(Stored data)

====================

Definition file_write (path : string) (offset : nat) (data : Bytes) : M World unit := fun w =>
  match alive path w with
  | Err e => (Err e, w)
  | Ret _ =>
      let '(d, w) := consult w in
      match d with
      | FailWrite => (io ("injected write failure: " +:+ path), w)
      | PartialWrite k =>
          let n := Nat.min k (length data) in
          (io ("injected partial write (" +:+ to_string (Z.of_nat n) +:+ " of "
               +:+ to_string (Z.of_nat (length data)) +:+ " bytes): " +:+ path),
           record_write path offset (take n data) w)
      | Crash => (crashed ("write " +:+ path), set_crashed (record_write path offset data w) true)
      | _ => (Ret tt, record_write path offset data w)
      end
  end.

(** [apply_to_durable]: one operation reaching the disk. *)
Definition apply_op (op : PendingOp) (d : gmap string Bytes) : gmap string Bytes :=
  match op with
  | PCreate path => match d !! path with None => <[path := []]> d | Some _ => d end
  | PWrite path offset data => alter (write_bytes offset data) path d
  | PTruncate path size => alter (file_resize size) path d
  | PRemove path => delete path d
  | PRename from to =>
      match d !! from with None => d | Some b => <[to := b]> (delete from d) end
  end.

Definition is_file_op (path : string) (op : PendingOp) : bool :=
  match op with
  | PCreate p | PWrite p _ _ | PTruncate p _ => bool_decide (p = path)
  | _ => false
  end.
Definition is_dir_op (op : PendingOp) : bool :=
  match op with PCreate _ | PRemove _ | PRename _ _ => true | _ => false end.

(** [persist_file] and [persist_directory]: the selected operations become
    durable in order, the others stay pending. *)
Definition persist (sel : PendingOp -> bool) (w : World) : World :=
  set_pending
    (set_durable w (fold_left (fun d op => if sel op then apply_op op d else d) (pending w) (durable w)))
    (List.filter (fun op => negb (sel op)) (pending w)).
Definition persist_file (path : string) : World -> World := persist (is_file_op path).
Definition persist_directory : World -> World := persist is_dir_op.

====================

For each line of the data that has the word "offset", report that line.

# [Final answer]
Definition file_write (path : string) (offset : nat) (data : Bytes) : M World unit := fun w =>
           record_write path offset (take n data) w)
      | Crash => (crashed ("write " +:+ path), set_crashed (record_write path offset data w) true)
      | _ => (Ret tt, record_write path offset data w)
  | PWrite path offset data => alter (write_bytes offset data) path d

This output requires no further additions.